*** Opening of Records shown ***

(** The engine after it has been given these Deltas in this order. *)
Definition apply_all (engine : E) (ds : list Delta) : E :=
  foldl (fun engine d => (rt_apply engine d now).1) engine ds.

(** The ids of the Deltas whose entries were replayed. *)
Definition merged_ids (entries : list SideCarEntry) (vs : list ReplayStatus) : list DeltaId :=
  omap (fun ev => match ev.2 with Replayed => d_id <$> delta_of_json (e_delta_bytes ev.1) | _ => None end)
    (zip entries vs).

Definition is_replayed (v : ReplayStatus) : bool := match v with Replayed => true | _ => false end.
Definition count_if {A} (f : A -> bool) (l : list A) : nat := length (List.filter f l).

Definition write_all (ledger : L) (evs : list (SideCarEntry * ReplayStatus)) : L :=
  foldl (fun l ev => update l (e_id ev.1) ev.2) ledger evs.

Lemma replay_entry_verdict p entry :
  replay_entry p entry =
    let '(engine, v) := verdict (p_engine p) entry in
    mkPass (update (p_ledger p) (e_id entry) v) engine
      (if is_replayed v then S (p_replayed p) else p_replayed p)
      (if is_replayed v then p_conflicts p else S (p_conflicts p))
      (p_ids p ++ merged_ids [entry] [v]).
Proof.
  unfold replay_entry, verdict, merged_ids, conflict. cbn.
  destruct (delta_of_json _) as [d|]; cbn; [|by rewrite app_nil_r].
  destruct (rt_apply _ d now) as [engine [[]|]]; cbn; by rewrite ?app_nil_r.
Qed.

Lemma verdict_engine engine entry :
  (verdict engine entry).1 = apply_all engine (deltas_of [entry]).
Proof.
  unfold verdict, apply_all, deltas_of. cbn. destruct (delta_of_json _) as [d|]; [|done]. cbn.
  by destruct (rt_apply engine d now).
Qed.

Lemma replay_entries_spec p entries :
  let vs := verdicts (p_engine p) entries in
  foldl replay_entry p entries =
    mkPass (write_all (p_ledger p) (zip entries vs)) (apply_all (p_engine p) (deltas_of entries))
      (p_replayed p + count_if is_replayed vs) (p_conflicts p + count_if (fun v => negb (is_replayed v)) vs)
      (p_ids p ++ merged_ids entries vs).
Proof.
  revert p. induction entries as [|entry entries IH]; intros p; cbn [foldl verdicts].
  { cbn. destruct p as [l e r c ids]. cbn. by rewrite !Nat.add_0_r, app_nil_r. }
  rewrite IH, replay_entry_verdict. pose proof (verdict_engine (p_engine p) entry) as He.
  assert (deltas_of (entry :: entries) = deltas_of [entry] ++ deltas_of entries) as ->.
  { unfold deltas_of. by rewrite <- omap_app. }
  unfold apply_all at 2. rewrite foldl_app. fold (apply_all (p_engine p) (deltas_of [entry])). rewrite <- He.
  destruct (verdict (p_engine p) entry) as [engine v]. cbn [fst p_engine p_ledger p_replayed p_conflicts p_ids].
  unfold count_if, write_all. f_equal.
  - destruct v; cbn; lia.
  - destruct v; cbn; lia.
  - rewrite <- app_assoc. f_equal. unfold merged_ids. cbn [zip zip_with]. by rewrite <- omap_app.
Qed.

Lemma length_verdicts engine entries : length (verdicts engine entries) = length entries.
Proof.
  revert engine. induction entries as [|entry entries IH]; intros engine; [done|]. cbn.
  destruct (verdict engine entry). cbn. by rewrite IH.
Qed.

Lemma count_if_split {A} (f : A -> bool) l : (count_if f l + count_if (fun x => negb (f x)) l = length l)%nat.
Proof.
  unfold count_if. induction l as [|x l IH]; [done|]. cbn. destruct (f x); cbn in *; lia.
Qed.

Lemma count_if_none {A} (f : A -> bool) l : count_if f l = 0%nat <-> Forall (fun x => f x = false) l.
Proof.
  unfold count_if. induction l as [|x l IH]; [split; constructor|]. rewrite Forall_cons. cbn.
  destruct (f x); cbn; [naive_solver lia|]. rewrite IH. naive_solver.
Qed.
End Replay.

Section Native.
Context `{!SelectOrder} (sha256 : bytes -> N) (delta_of_json : bytes -> option Delta).

Definition entry_id (delta_bytes : bytes) (recorded_ts : Z) : DeltaId :=
  sha256 (delta_bytes ++ i64_le_bytes recorded_ts).

Definition record (ledger : SideCarLedger) (migration_id : MigrationId) (table_name : string)
    (delta_bytes : bytes) (recorded_ts : Z) : SideCarLedger * Res DeltaId :=
  let id := entry_id delta_bytes recorded_ts in
  let row := mkRow migration_id table_name delta_bytes recorded_ts None None in
  (match ledger !! id with Some _ => ledger | None => <[id := row]> ledger end, Ok id).

(** [ORDER BY recorded_ts ASC]: rows with equal timestamps come in any order. *)
Definition load_entries_ordered (ledger : SideCarLedger) (migration_id : MigrationId)
  : list SideCarEntry :=
  map (decode migration_id)
    (sort_by_key (fun e => s_recorded_ts e.2)
       (select (filter (fun e => s_migration_id e.2 = migration_id) (map_to_list ledger)))).

Definition count_for_migration (ledger : SideCarLedger) (migration_id : MigrationId) : nat :=
  length (filter (fun e => s_migration_id e.2 = migration_id) (map_to_list ledger)).

Definition update_status (ledger : SideCarLedger) (id : DeltaId) (status : ReplayStatus) : SideCarLedger :=
  update_entry_status ledger id (as_sql_str status)
    (match status with Conflict info => Some info | _ => None end).

(** The corrected schema's hash is an argument the code never reads. *)
Definition replay_sidecar {E} `{!ReplayTarget E} (ledger : SideCarLedger) (migration_id : MigrationId)
    (corrected_schema_hash : SchemaIdentifierHash) (engine : E) (now : Z)
  : SideCarLedger * E * Res ReplaySummary :=
  let entries := load_entries_ordered ledger migration_id in
  let p := replay_entries delta_of_json update_status "engine error during replay" now ledger engine entries in
  let summary := summary p entries in
  if complete summary then
    (mark_migration_complete (p_ledger p) migration_id, tag_replayed (p_engine p) (p_ids p) migration_id,
     Ok summary)
  else (p_ledger p, p_engine p, Ok summary).

(** *** Recording *)

Lemma elem_of_entries ledger mid e :
  e ∈ load_entries_ordered ledger mid <->
  exists row, ledger !! e_id e = Some row /\ s_migration_id row = mid /\ e = decode mid (e_id e, row).
Proof.
  unfold load_entries_ordered. rewrite list_elem_of_fmap. split.
  - intros ([id row] & -> & Hin). rewrite sort_by_key_perm, select_perm, list_elem_of_filter, elem_of_map_to_list in Hin.
    cbn in *. exists row. tauto.
  - intros (row & Hr & Hm & He). exists (e_id e, row). split; [done|].
    by rewrite sort_by_key_perm, select_perm, list_elem_of_filter, elem_of_map_to_list.
Qed.

Lemma entries_sorted ledger mid : Sorted (key_le e_recorded_ts) (load_entries_ordered ledger mid).
Proof.
  unfold load_entries_ordered.
  pose proof (sort_by_key_sorted (fun e : N * Row => s_recorded_ts e.2)
    (select (filter (fun e => s_migration_id e.2 = mid) (map_to_list ledger)))) as Hs.
  induction Hs as [|x l Hl IH Hx]; cbn; constructor; [done|].
  destruct Hx; cbn; constructor; done.
Qed.

Lemma NoDup_entries ledger mid : NoDup (map e_id (load_entries_ordered ledger mid)).
Proof.
  unfold load_entries_ordered. rewrite map_map. cbn.
  assert (map (fun x : N * Row => x.1) (sort_by_key (fun e => s_recorded_ts e.2)
    (select (filter (fun e => s_migration_id e.2 = mid) (map_to_list ledger)))) ≡ₚ
    map fst (filter (fun e => s_migration_id e.2 = mid) (map_to_list ledger))) as ->.
  { by rewrite sort_by_key_perm, select_perm. }
  assert (map fst (filter (fun e => s_migration_id e.2 = mid) (map_to_list ledger)) `sublist_of`
    map fst (map_to_list ledger)) as Hsub by apply (fmap_sublist fst), sublist_filter.
  eapply sublist_NoDup; [|exact Hsub]. exact (NoDup_fst_map_to_list ledger).
Qed.
(* ===== verification/Migration.v ===== *)
(** * Schema migrations: [migration/mod.rs], [version_path.rs], [migration_delta.rs],
    [migration/revocation.rs], and the migration jobs of [api/mod.rs]

    A migration is prepared under the engine's lock, executed by the sandbox with the lock
    released, and finished under the lock again; revocations arrive in between.  The sandbox
    is a parameter: what it returns is data of the step that finishes a job.  The module
    [Jobs] puts the engine beside the CRDT engine and lets the background jobs of the
    inbound pipeline interleave lock by lock. *)

From S2P Require Import Prelude Types Dag Identity Contamination Schema SchemaText Automerge Crdt Ledgers.

Module Migration.
Import Schema.

(** [migration_delta.rs] *)
Record ManagerSignature := mkManagerSig {
  ms_manager_did : Did;
  ms_signature : Ed25519Signature
}.

Record MigrationDelta := mkMigration {
  m_id : MigrationId;
  m_author_did : Did;
  m_signature : Ed25519Signature;
  m_source_schema_hash : SchemaIdentifierHash;
  m_target_schema_hash : SchemaIdentifierHash;
  m_transform_bytes : bytes;
  m_ca_signature : bytes;
  m_transform_sha256 : N;
  m_priority : PriorityClass;
  m_created_at : Z
}.

Record MigrationRevocationDelta := mkRevocation {
  target_migration_id : MigrationId;
  rv_signatures : list ManagerSignature;
  rv_created_at : Z
}.

(** [wasm_sandbox.rs] *)
Inductive MigrationResult :=
| Success
| TimedOut (timeout_secs : Z)
| Aborted (reason : string)
| RevokedResult (reason : string).

(** ** [version_path.rs] *)

(** [iter().position(..).and_then(|idx| versions.get(idx + 1))] *)
Definition next_version (versions : list SchemaIdentifierHash) (current : SchemaIdentifierHash)
  : option SchemaIdentifierHash :=
  '(idx, _) ← list_find (fun v => v = current) versions; versions !! S idx.

Definition current_version (versions : list SchemaIdentifierHash) : option SchemaIdentifierHash :=
  last versions.

Definition is_valid_step (versions : list SchemaIdentifierHash) (source target : SchemaIdentifierHash)
  : bool :=
  match next_version versions source with
  | Some expected_next => bool_decide (expected_next = target)
  | None => false
  end.

(** ** [revocation.rs] *)

Record RevocationRecord := mkRecord {
  rr_migration_id : MigrationId;
  rr_authorised_by : list Did;
  rr_revoked_at : Z
}.

Record RevokedMigrationRegistry := mkRegistry {
  revoked : gset MigrationId;
  known : gset MigrationId;
  revocation_log : list RevocationRecord;
  in_progress : gset MigrationId
}.

Definition empty_registry : RevokedMigrationRegistry := mkRegistry ∅ ∅ [] ∅.

Definition record_known_migration (r : RevokedMigrationRegistry) (id : MigrationId) :=
  mkRegistry (revoked r) ({[id]} ∪ known r) (revocation_log r) (in_progress r).
Definition mark_in_progress (r : RevokedMigrationRegistry) (id : MigrationId) :=
  mkRegistry (revoked r) (known r) (revocation_log r) ({[id]} ∪ in_progress r).
Definition clear_in_progress (r : RevokedMigrationRegistry) (id : MigrationId) :=
  mkRegistry (revoked r) (known r) (revocation_log r) (in_progress r ∖ {[id]}).
Definition is_revoked (r : RevokedMigrationRegistry) (id : MigrationId) : bool :=
  bool_decide (id ∈ revoked r).
Definition is_in_progress (r : RevokedMigrationRegistry) (id : MigrationId) : bool :=
  bool_decide (id ∈ in_progress r).
Definition has_in_progress (r : RevokedMigrationRegistry) : bool :=
  negb (bool_decide (in_progress r = ∅)).

Section Registry.
Context `{!Bs58} `{!Ed25519}.

(** [&revocation.target_migration_id[..]] *)
Definition signed_payload (id : MigrationId) : bytes := be_bytes 32 id.

(** The four checks of the loop, each of which skips the signature when it fails. *)
Definition signature_counts (target : MigrationId) (ms : ManagerSignature) : bool :=
  match Did.resolve_did (ms_manager_did ms) with
  | Err _ => false
  | Ok public_key =>
      match Keypair.as_bytes (ms_signature ms) with
      | None => false
      | Some sig => ed_key_ok public_key && ed_verify public_key (signed_payload target) sig
      end
  end.

Definition add_manager (target : MigrationId) (valid : list Did) (ms : ManagerSignature) : list Did :=
  if signature_counts target ms then
    if decide (ms_manager_did ms ∈ valid) then valid else valid ++ [ms_manager_did ms]
  else valid.

Definition valid_managers (target : MigrationId) (sigs : list ManagerSignature) : list Did :=
  foldl (add_manager target) [] sigs.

*** Close of Records shown ***

Where the line containing "negb (bool_decide (in_progress r = ∅))." appears, start copying, and go on exactly through the last line of the data.

* [Task output]
  negb (bool_decide (in_progress r = ∅)).

Section Registry.
Context `{!Bs58} `{!Ed25519}.

(** [&revocation.target_migration_id[..]] *)
Definition signed_payload (id : MigrationId) : bytes := be_bytes 32 id.

(** The four checks of the loop, each of which skips the signature when it fails. *)
Definition signature_counts (target : MigrationId) (ms : ManagerSignature) : bool :=
  match Did.resolve_did (ms_manager_did ms) with
  | Err _ => false
  | Ok public_key =>
      match Keypair.as_bytes (ms_signature ms) with
      | None => false
      | Some sig => ed_key_ok public_key && ed_verify public_key (signed_payload target) sig
      end
  end.

Definition add_manager (target : MigrationId) (valid : list Did) (ms : ManagerSignature) : list Did :=
  if signature_counts target ms then
    if decide (ms_manager_did ms ∈ valid) then valid else valid ++ [ms_manager_did ms]
  else valid.

Definition valid_managers (target : MigrationId) (sigs : list ManagerSignature) : list Did :=
  foldl (add_manager target) [] sigs.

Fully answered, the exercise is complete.